- [Prompt]
Copy out all lines of the records in which the word "paths" appears.

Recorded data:
————————
Lemma metadata_quiet (path : string) (d : Disk) : Quiet False (fun n => nodes d !! path = Some n) (metadata path) d.
Proof.
  destruct (looks_metadata path d) as (A & _ & _). split_and!; [done| |done]. unfold metadata, call. case_next; [|done].
  rewrite <-Hn. intros n. cbn. by destruct (nodes d1 !! path); [intros [= ->]|].
Qed.

(** After a look the disk is as before. *)
Lemma quiet_look {A B} (P : B -> Prop) (m : act A) (k : A -> act B) (d0 d : Disk) :
  After [] d0 d -> Looks m -> (forall x d1, After [] d0 d1 -> Quiet False P (k x) d1) -> Quiet False P (bind m k) d.
Proof.
  intros Ha Hm Hk. eapply quiet_bind; [apply Hm|]. intros x d1 A1 _. apply Hk. by eapply after_trans.
Qed.

Lemma plan_files_captured (root : string) (files : list (string * string)) (d0 d : Disk) :
  After [] d0 d -> Quiet False (Forall (Captured root d0)) (planned_files root files) d.
Proof.
  revert d. induction files as [|[path expected] rest IH]; intros d Ha; cbn [planned_files]; [apply quiet_ret; constructor|].
  eapply quiet_look; [exact Ha|apply looks_reject_symlink|]. intros _ d1 A1.
  eapply quiet_bind; [apply quiet_read_optional|]. intros original d2 A2 ->. rewrite (text_after d0 d1) by done.
  assert (A02 : After [] d0 d2) by by eapply after_trans. case_bool_decide as Hsame; [by apply IH|].
  eapply (quiet_bind False (fun mode => forall n, nodes d0 !! at_root root path = Some n -> mode = Z.land (Node.mode n) 511)).
  { unfold text_at. destruct (nodes d0 !! at_root root path) as [n|] eqn:Hn; [|by apply quiet_ret].
    eapply quiet_bind; [apply metadata_quiet|]. intros n' d3 A3 Hn'. apply quiet_ret. rewrite (after_nodes_eq _ _ A02) in Hn'. congruence. }
  intros mode d3 A3 Hmode. assert (A03 : After [] d0 d3) by by eapply after_trans.
  eapply quiet_bind; [by apply IH|]. intros files d4 A4 Hfiles. apply quiet_ret. constructor; [|done].
  unfold Captured, place, before. cbn. split; [|intros n Hn; by rewrite (Hmode n)].
  case_bool_decide as Hnone; [done|]. by destruct (text_at d0 (at_root root path)).
Qed.

Lemma system_plan_captured (profile root : string) (files : list (string * string)) (d0 d : Disk) :
  After [] d0 d -> Quiet False (fun plan => Forall (Captured root d0) (AptPlan.apt_files plan)) (system_plan profile root files) d.
Proof.
  intros Ha. unfold system_plan. eapply quiet_bind; [by apply plan_files_captured|]. intros apt_files d1 A1 Hc.
  eapply quiet_bind; [by apply quiet_ensure|]. intros ? d2 A2 _. by apply quiet_ret.
Qed.

Ltac look_over :=
  first [ eapply quiet_look; [eassumption|solve [looks]|intros ? ? ?]
        | match goal with |- Quiet _ _ (match ?x with _ => _ end) _ => destruct x end
        | progress cbv zeta ].

Lemma prepare_captured (root requested : string) (base : option string) (d : Disk) :
  Quiet False (fun plan => Forall (Captured root d) (AptPlan.apt_files plan)) (prepare root requested base) d.
Proof.
  unfold prepare, prepare_gentoo_sync. pose proof (after_refl d []) as A0. pose proof looks_prepare_files as Hpf.
  repeat look_over; (eapply system_plan_captured; eassumption).
Qed.

Lemma apt_files_captured (root id repo_url : string) (paths : list string) (d0 d : Disk) :
  After [] d0 d -> Quiet False (Forall (Captured root d0)) (apt_files root id repo_url paths) d.
Proof.
  revert d. induction paths as [|path rest IH]; intros d Ha; cbn [apt_files]; [apply quiet_ret; constructor|].
  eapply quiet_look; [exact Ha|apply looks_ensure|]. intros _ d1 A1. eapply quiet_look; [exact A1|apply looks_reject_symlink|]. intros _ d2 A2.
  eapply quiet_bind; [apply quiet_read_optional|]. intros original d3 A3 ->. rewrite (text_after d0 d2) by done.
  assert (A03 : After [] d0 d3) by by eapply after_trans. destruct (text_at d0 (at_root root path)) as [original|] eqn:Ht; [|by apply IH].
  eapply quiet_look; [exact A03|apply looks_of_result|]. intros expected d4 A4. destruct (expected =? original)%string; [by apply IH|].
  eapply quiet_bind; [apply metadata_quiet|]. intros n d5 A5 Hn. rewrite (after_nodes_eq _ _ A4) in Hn.
  assert (A05 : After [] d0 d5) by by eapply after_trans. eapply quiet_bind; [by apply IH|]. intros files d6 A6 Hfiles.
  apply quiet_ret. constructor; [|done]. unfold Captured, place, before. cbn. split; [done|]. congruence.
Qed.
————————
- [Completed task]
Lemma apt_files_captured (root id repo_url : string) (paths : list string) (d0 d : Disk) :
  After [] d0 d -> Quiet False (Forall (Captured root d0)) (apt_files root id repo_url paths) d.
  revert d. induction paths as [|path rest IH]; intros d Ha; cbn [apt_files]; [apply quiet_ret; constructor|].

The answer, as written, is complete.